I have had it all wrong. All of these years, I have laid back upon my past resting comfortably on it’s memories. Whether it is longing for it, or blaming it. I have bought into the theory that you can’t help what haunts you. And yet, you “can” choose to embrace TODAY. I have learned that… Tomorrow is the chain reaction to how we each live our todays. When you finally GET that your life will change from the inside out.
Yesterday I chose to embrace NOW. I enjoyed and appreciated who life put in front of me that second. And you know what? I wasn’t miracuously filled with so called joy, but I was less annoyed and simply happy. I realize that I have been stuck in a pretty sad place. People actually noticed that I was different and it made me sit up and take notice…. That people actually noticed that I was different, made me realize how they might have been seeing me before. It is not easy for me to admit that I need to work on places that are so simple and that I have been so stuck, but it is exciting to realize that I have the power to choose how I want to live my life each day.
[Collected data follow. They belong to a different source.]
(* ===== verification/RowBatch.v ===== *)
(** The rows of a write: the batches of [src/query/write_temp.go].

    A batch is one parameter, an array of records in Postgres' binary form, which
    a statement unnests into a temp table.  [rowOID] is the oid of the record type. *)
From Stdlib Require Import ZArith Lia Ascii Strings.Byte.
From S2P Require Import Prelude Cbor CborNode Text Document Catalog MaskSlots TempTable EncodeBase EncodeNumeric EncodeTime EncodeValue EncodeText.
Set Warnings "-register-all".

Record rowMeta := MkRowMeta { RowID : Z; NodeID : Z; ParentID : option Z }.

Record rowBatch := MkRowBatch { rb_general : bool; rb_buf : bytes; rb_count : Z }.

Definition arrayCountOffset : nat := 12.

Definition newBatch (general : bool) (rowOID : Z) : rowBatch :=
  let buf := appendInt32 [] 1 in
  let buf := appendInt32 buf 0 in
  let buf := binaryAppendUint32 buf rowOID in
  let buf := appendInt32 buf 0 in
  let buf := appendInt32 buf 1 in
  MkRowBatch general buf 0.

Definition appendNullField (dst : bytes) (oid : Z) : bytes := appendInt32 (binaryAppendUint32 dst oid) (-1).

Definition appendIntField (dst : bytes) (oid v : Z) (size : Z) : bytes :=
  let dst := appendInt32 (binaryAppendUint32 dst oid) size in
  if size =? 4 then appendInt32 dst v else appendInt64 dst v.

Section batch.
Context {N : Type} `{ValueNode N} (d : DbInfos).
Abbreviation fieldEncoder := (bytes → N → option encodeContext → outcome bytes).

(** The encoders of a table's columns. *)
Fixpoint column_encoders (cols : list Column) : outcome (list fieldEncoder) :=
  match cols with
  | [] => Ok []
  | c :: cols => e ← columnEncoder d (col_type c); es ← column_encoders cols; Ok (e.1 :: es)
  end.

(** The values of a row; [None] or a null is a column the row lacks. *)
Fixpoint append_columns (cols : list tempColumn) (encs : list fieldEncoder) (dst : bytes) (vals : list (option N))
    (ec : option encodeContext) : outcome bytes :=
  match cols, encs, vals with
  | c :: cols, enc :: encs, v :: vals =>
      dst ← match v with
            | Some v =>
                if is_null v then Ok (appendNullField dst (tc_oid c))
                else appendLengthPrefixed (binaryAppendUint32 dst (tc_oid c)) v ec enc
            | None => Ok (appendNullField dst (tc_oid c))
            end;
      append_columns cols encs dst vals ec
  | _, _, _ => Ok dst
  end.

Definition append_meta (dst : bytes) (meta : rowMeta) : bytes :=
  let dst := appendIntField dst oidInt4 (RowID meta) 4 in
  let dst := appendIntField dst oidInt4 (NodeID meta) 4 in
  match ParentID meta with
  | Some p => appendIntField dst oidInt4 p 4
  | None => appendNullField dst oidInt4
  end.

Definition addRow (t : tempTable) (encs : list fieldEncoder) (b : rowBatch) (meta : rowMeta) (vals : list (option N))
    (mask : list Z) (ec : option encodeContext) : outcome rowBatch :=
  if negb (length vals =? length (tt_cols t))%nat || negb (length mask =? tt_maskWords t)%nat
  then errorf "write: a row has %d values and %d mask words, the table needs %d and %d"
  else
    let start := length (rb_buf b) in
    let buf := rb_buf b ++ repeat (zb 0) 4 in
    let nfields := Z.of_nat (length (tt_cols t)) + Z.of_nat (tt_maskWords t) + (if rb_general b then 3 else 0) in
    let buf := appendInt32 buf nfields in
    let buf := if rb_general b then append_meta buf meta else buf in
    buf ← append_columns (tt_cols t) encs buf vals ec;
    let buf := foldl (λ buf w, appendIntField buf oidInt8 w 8) buf mask in
    buf ← putInt32 buf start (Z.of_nat (length buf) - Z.of_nat start - 4);
    Ok (MkRowBatch (rb_general b) buf (rb_count b + 1)).
End batch.

Definition Len (b : rowBatch) : Z := rb_count b.

(** An array with no element has no dimension. *)
Definition param (b : rowBatch) : outcome bytes :=
  if rb_count b =? 0 then
    oid ← slice (rb_buf b) 8 12;
    Ok (binaryAppendUint32 (appendInt32 (appendInt32 [] 0) 0) (be_value oid))
  else putInt32 (rb_buf b) arrayCountOffset (rb_count b).
Lemma arrayEncoder_appends oid elem : appends elem → appends (arrayEncoder oid elem).
Proof using Type.
  intros He n ec Hn dst. rewrite !arrayEncoder_eq by done.
  destruct (arrayShape _ n) as [p| | |]; cbn [mbind outcome_bind]; [|done..]. by destruct (element_values elem ec p.2).
Qed.

Fixpoint field_values (fields : list (compositeField (N := N))) n ec : outcome (list (Z * option bytes)) :=
  match fields with
  | [] => Ok []
  | f :: fields =>
      v ← ObjectGet n (cf_name f);
      b ← value_opt (cf_enc f) ec v;
      fs ← field_values fields n ec;
      Ok ((cf_oid f, b) :: fs)
  end.

Lemma encode_fields_eq fields n ec dst :
  Forall (λ f, appends (cf_enc f)) fields → valid n →
  encode_fields fields dst n ec = (fs ← field_values fields n ec; Ok (dst ++ fields_bytes fs)).
Proof using Type.
  intros Hf Hn. revert dst. induction Hf as [|f fields Hf Hfs IH]; intros dst; cbn [encode_fields field_values].
  - cbn. by rewrite app_nil_r.
  - unfold binaryAppendUint32, appendInt32.
    destruct (ObjectGet n (cf_name f)) as [[v|]| | |] eqn:Hv; cbn [mbind outcome_bind value_opt]; [apply (valid_get n v) in Hv; [|done]|..|done|done|done].
    + unfold value_of. destruct (is_null v); cbn [mbind outcome_bind].
      * rewrite IH. destruct (field_values fields n ec); cbn; [|done..]. by rewrite <-!(assoc_L (++)).
      * rewrite appendLengthPrefixed_eq by done. destruct (cf_enc f [] v ec); cbn [mbind outcome_bind]; [|done..].
        rewrite IH. destruct (field_values fields n ec); cbn; [|done..]. by rewrite <-!(assoc_L (++)).
    + rewrite IH. destruct (field_values fields n ec); cbn; [|done..]. by rewrite <-!(assoc_L (++)).
Qed.

Lemma encode_composite_appends fields :
  Forall (λ f, appends (cf_enc f)) fields → appends (encode_composite fields).
Proof using Type.
  intros Hf n ec Hn dst. unfold encode_composite. destruct (negb _); [done|].
  rewrite !encode_fields_eq by done. destruct (field_values fields n ec); cbn; [|done..].
  unfold appendInt32. by rewrite <-(assoc_L (++)).
Qed.

Lemma scalarEncoderFor_appends u enc : scalarEncoderFor d u = Some enc → appends enc.
Proof.
  unfold scalarEncoderFor, scalarEncoder. destruct (TypeMapByOid d !! u) as [ty|]; [|done].
  destruct (IsEnum ty); [intros [= <-]; apply encodeText_appends|].
  repeat (destruct (u =? _); [intros [= <-];
    first [apply encodeBool_appends | apply encodeBytea_appends | apply encodeText_appends | apply encodeInt_appends |
           apply encodeJSON_appends | apply encodeFloat_appends | apply encodeDate_appends |
           exact (encodeTimestampText_appends _) | apply encodeNumeric_appends | apply encodeUUID_appends | apply encodeJSONB_appends]|]).
  done.
Qed.

Lemma composite_fields_appends rec cols fs :
  (∀ t enc, rec t = Ok (Some enc) → appends enc) →
  composite_fields rec cols = Ok (Some fs) → Forall (λ f, appends (cf_enc (N := N) f)) fs.
Proof using Type.
  intros Hrec. revert fs. induction cols as [|c cols IH]; intros fs; cbn [composite_fields]; [by intros [= <-]|].
  intros Hok. run_ok. match goal with E : rec _ = Ok ?e |- _ => destruct e as [enc|] eqn:He; [|done] end. run_ok.
  match goal with E : composite_fields rec cols = Ok ?l |- _ => destruct l as [l'|] eqn:Hl; [|done] end.
  simplify_eq/=. constructor; [by eapply Hrec|by apply IH].
Qed.

Lemma binaryEncoderFor_appends fuel t enc : binaryEncoderFor d fuel t = Ok (Some enc) → appends enc.
Proof.
  revert t enc. induction fuel as [|fuel IH]; intros t enc; cbn [binaryEncoderFor]; [done|].
  intros Hok. run_ok. destruct (scalarEncoderFor d x) as [e|] eqn:Hs.
  { simplify_eq. by eapply scalarEncoderFor_appends. }
  destruct (TypeMapByOid d !! x) as [ty|]; [|done]. destruct (IsArray d x).
  - destruct (ty_elem ty) as [e|]; [|done]. run_ok.
    match goal with E : binaryEncoderFor d fuel e = Ok ?l |- _ => destruct l as [el|] eqn:Hl; [|done] end.
    simplify_eq/=. apply arrayEncoder_appends. by eapply IH.
  - destruct (composite_of d ty) as [r|]; [|done]. run_ok.
    match goal with E : composite_fields _ _ = Ok ?l |- _ => destruct l as [l'|] eqn:Hl; [|done] end.
    simplify_eq/=. apply encode_composite_appends. eapply composite_fields_appends; [exact IH|done].
Qed.
End nesting_encoders.
(* ===== verification/ParseExprFacts.v ===== *)
(** The expression parser does not depend on the representation of the request.

    [agree] relates two runs: both return, or both fail.  Over any node that
    obeys [NodeLaws], [parseNode] returns what it returns over the abstract
    document the node denotes, as soon as the fuel is the document's height. *)
From Stdlib Require Import ZArith Lia Ascii.
From S2P Require Import Prelude CborNode Document DocumentLaws Expression ParseExpr.
Set Warnings "-register-all".

(** * Runs that agree *)

Definition same_code (e e' : error) : Prop := err_code e = err_code e'.

Definition agree {S A B} (E : error → error → Prop) (R : A → B → Prop)
    (m : M S A) (m' : M S B) : Prop :=
  ∀ s, match m s, m' s with
       | Ok (a, s1), Ok (b, s2) => R a b ∧ s1 = s2
       | Err e, Err e' => E e e'
       | _, _ => False
       end.

Section agree.
Context {S : Type} (E : error → error → Prop).

Lemma agree_ret {A B} (R : A → B → Prop) a b : R a b → agree (S := S) E R (mret a) (mret b).
Proof. intros ? s. done. Qed.

Lemma agree_bind {A B C D} (R : A → B → Prop) (Q : C → D → Prop)
    (m : M S A) (m' : M S B) (f : A → M S C) (f' : B → M S D) :
  agree E R m m' → (∀ a b, R a b → agree E Q (f a) (f' b)) →
  agree E Q (m ≫= f) (m' ≫= f').
Proof.
  intros Hm Hf s. specialize (Hm s). unfold mbind, M_bind.
  destruct (m s) as [[a s1]|e| |], (m' s) as [[b s2]|e'| |]; try done.
  destruct Hm as [Hab ->]. by apply Hf.
Qed.

Lemma agree_wrap {A B} (R : A → B → Prop) msg (m : M S A) (m' : M S B) :
  agree same_code R m m' → agree eq R (wrap msg m) (wrap msg m').
Proof.
  intros Hm s. specialize (Hm s). unfold wrap, wrapf, same_code in *.
  destruct (m s) as [[a s1]|e| |], (m' s) as [[b s2]|e'| |]; try done. by rewrite Hm.
Qed.

Lemma agree_wrap_code {A B} (R : A → B → Prop) msg (m : M S A) (m' : M S B) :
  agree same_code R m m' → agree same_code R (wrap msg m) (wrap msg m').
Proof.
  intros Hm s. specialize (Hm s). unfold wrap, wrapf, same_code in *.
  by destruct (m s) as [[a s1]|e| |], (m' s) as [[b s2]|e'| |].
Qed.
Lemma post_ret {A} (Q : A → Prop) a : Q a → post Q (mret a).
Proof. intros ? s. done. Qed.
Lemma post_bind {A B} (P : A → Prop) (Q : B → Prop) m (f : A → parser B) :
  post P m → (∀ a, P a → post Q (f a)) → post Q (m ≫= f).
Proof.
  intros Hm Hf s. specialize (Hm s). unfold mbind, M_bind.
  destruct (m s) as [[a s1]|e| |]; try done. by apply Hf.
Qed.
Lemma post_any {A} (m : parser A) : post (λ _, True) m.
Proof. intros s. by destruct (m s) as [[]|e| |]. Qed.
(** A call whose result is not constrained. *)
Lemma post_skip {A B} (Q : B → Prop) (m : parser A) (f : A → parser B) :
  (∀ a, post Q (f a)) → post Q (m ≫= f).
Proof. intros Hf. eapply post_bind; [apply post_any|]. auto. Qed.
Lemma post_wrap {A} (Q : A → Prop) msg m : post Q m → post Q (wrap msg m).
Proof. intros Hm s. specialize (Hm s). unfold wrap, wrapf. by destruct (m s) as [[]|e| |]. Qed.
Lemma post_fail {A} (Q : A → Prop) code msg : post Q (fail code msg).
Proof. intros s. done. Qed.
Lemma post_lift {A} (Q : A → Prop) (m : outcome A) : (∀ a, m = Ok a → Q a) → post Q (lift m).
Proof. intros Hm s. unfold lift. destruct m; try done. by apply Hm. Qed.
Lemma post_map_m {A B} (Q : B → Prop) (f : A → parser B) l :
  (∀ a, post Q (f a)) → post (all_of Q) (map_m f l).
Proof.
  intros Hf. induction l as [|a l IH]; cbn [map_m]; [by apply post_ret|].
  eapply post_bind; [apply Hf|]. intros b Hb. eapply post_bind; [exact IH|]. intros bs Hbs.
  by apply post_ret.
Qed.
Lemma post_fold_m {A B} (Q : B → Prop) (f : B → A → parser B) b l :
  (∀ b a, Q b → post Q (f b a)) → Q b → post Q (fold_m f b l).
Proof.
  intros Hf. revert b. induction l as [|a l IH]; intros b Hb; cbn [fold_m]; [by apply post_ret|].
  eapply post_bind; [by apply Hf|]. auto.
Qed.

(** One step: a result that matters is bound by [post_bind], the others skipped. *)
Ltac post_call := fail.
Ltac post_step :=
  match goal with
  | |- post _ (mret _) => apply post_ret
  | |- post _ (fail _ _) => apply post_fail
  | |- post _ (wrap _ _) => apply post_wrap
  | |- post _ (match ?x with _ => _ end) => destruct x eqn:?
  | H : ∀ n, post parsed (?rec n) |- post parsed (?rec _) => apply H
  | |- post _ (mbind _ _) =>
      first
      [ eapply post_bind;
        [ first [post_call | apply post_wrap; post_call
                | match goal with H : ∀ n, post parsed (?rec n) |- post _ (?rec _) => apply H end
                | match goal with H : ∀ n, post parsed (?rec n) |- post _ (wrap _ (?rec _)) =>
                    apply post_wrap, H end ]|]
      | apply post_skip ]; intros
  | _ => post_call
  end.
Ltac post_auto := repeat post_step; cbn; try tauto; eauto.

Section body.
Context {N : Type} `{Node N}.
Context (rec : N → parser Expression) (Hrec : ∀ n, post parsed (rec n)).

Lemma parseExpressionList_parsed l : post (all_of parsed) (parseExpressionList rec l).
Proof. apply post_map_m. intros a. by apply post_wrap. Qed.

Lemma parseObjectFields_parsed n : post (all_of (λ f, parsed f.2)) (parseObjectFields rec n).
Proof.
  apply post_wrap, post_skip. intros ms. apply post_fold_m; [|done]. intros o [k v] Ho.
  eapply post_bind; [apply post_wrap, Hrec|]. intros e He. by apply post_ret, all_of_map_set.
Qed.

Lemma parseStarTag_parsed own l : post parsed (parseStarTag rec own l).
Proof.
  eapply (post_bind (λ r, all_of (λ f, parsed f.2) r.2)).
  - apply post_fold_m; [|done]. intros acc n Hacc. destruct (Kind n); try apply post_fail.
    + apply post_skip. intros e. by apply post_ret.
    + eapply post_bind; [apply parseObjectFields_parsed|]. intros a Ha.
      by apply post_ret, all_of_map_merge.
  - intros r Hr. by apply post_ret.
Qed.

Lemma opt_default_parsed l : post parsed_default (opt_default rec l).
Proof.
  unfold opt_default. destruct l as [|n l]; [by apply post_ret|].
  eapply (post_bind (λ e, parsed_default (Some e))); [|intros e He; by apply post_ret].
  apply post_skip. intros [s|].
  - destruct (String.eqb s "default"); [by apply post_ret|].
    intros st. specialize (Hrec n st). destruct (rec n st) as [[[] ?]|e| |]; done.
  - intros st. specialize (Hrec n st). destruct (rec n st) as [[[] ?]|e| |]; done.
Qed.

Lemma parseCol_parsed l : post parsed (parseCol rec l).
Proof.
  unfold parseCol. destruct (_ || _); [apply post_fail|].
  apply post_skip; intros c. apply post_skip; intros column.
  eapply post_bind; [apply opt_default_parsed|]. intros g Hg.
  eapply post_bind; [apply opt_default_parsed|]. intros st Hst. by apply post_ret.
Qed.

Lemma parseGetOrSet_parsed tag l : post parsed (parseGetOrSet rec tag l).
Proof.
  unfold parseGetOrSet. destruct (_ || _); [apply post_fail|].
  apply post_skip; intros c. apply post_skip; intros column.
  eapply post_bind; [apply opt_default_parsed|]. intros g Hg. by apply post_ret; destruct (String.eqb tag "get").
Qed.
Over the years, I have accumulated layers of sadness that I can’t deny. My heart has been broken a few times, I have been disappointed and dishonored. But those who dishonored me have done nothing more than i have done to myself by denying my own passion. If you’ve only known me for a while, you probably know I am a writer. Each day, I feel that I am getting closer to connecting with the right people and just perhaps, walking the right paths where opportunities will rise up to greet me.
All I know, is that…
You can blame, or embrace the challenges you face
You can stay in your pain, staying stuck in “that” place
getting lost in the layers you’ve known through the years
as you collect and are the keeper of all of your tears…
Or you can choose to believe that today is God’s gift
and be part of the lesson teaching others how to live
You can rise above all the pain you’ve experienced in your life
as your message sings a song that reaches new heights!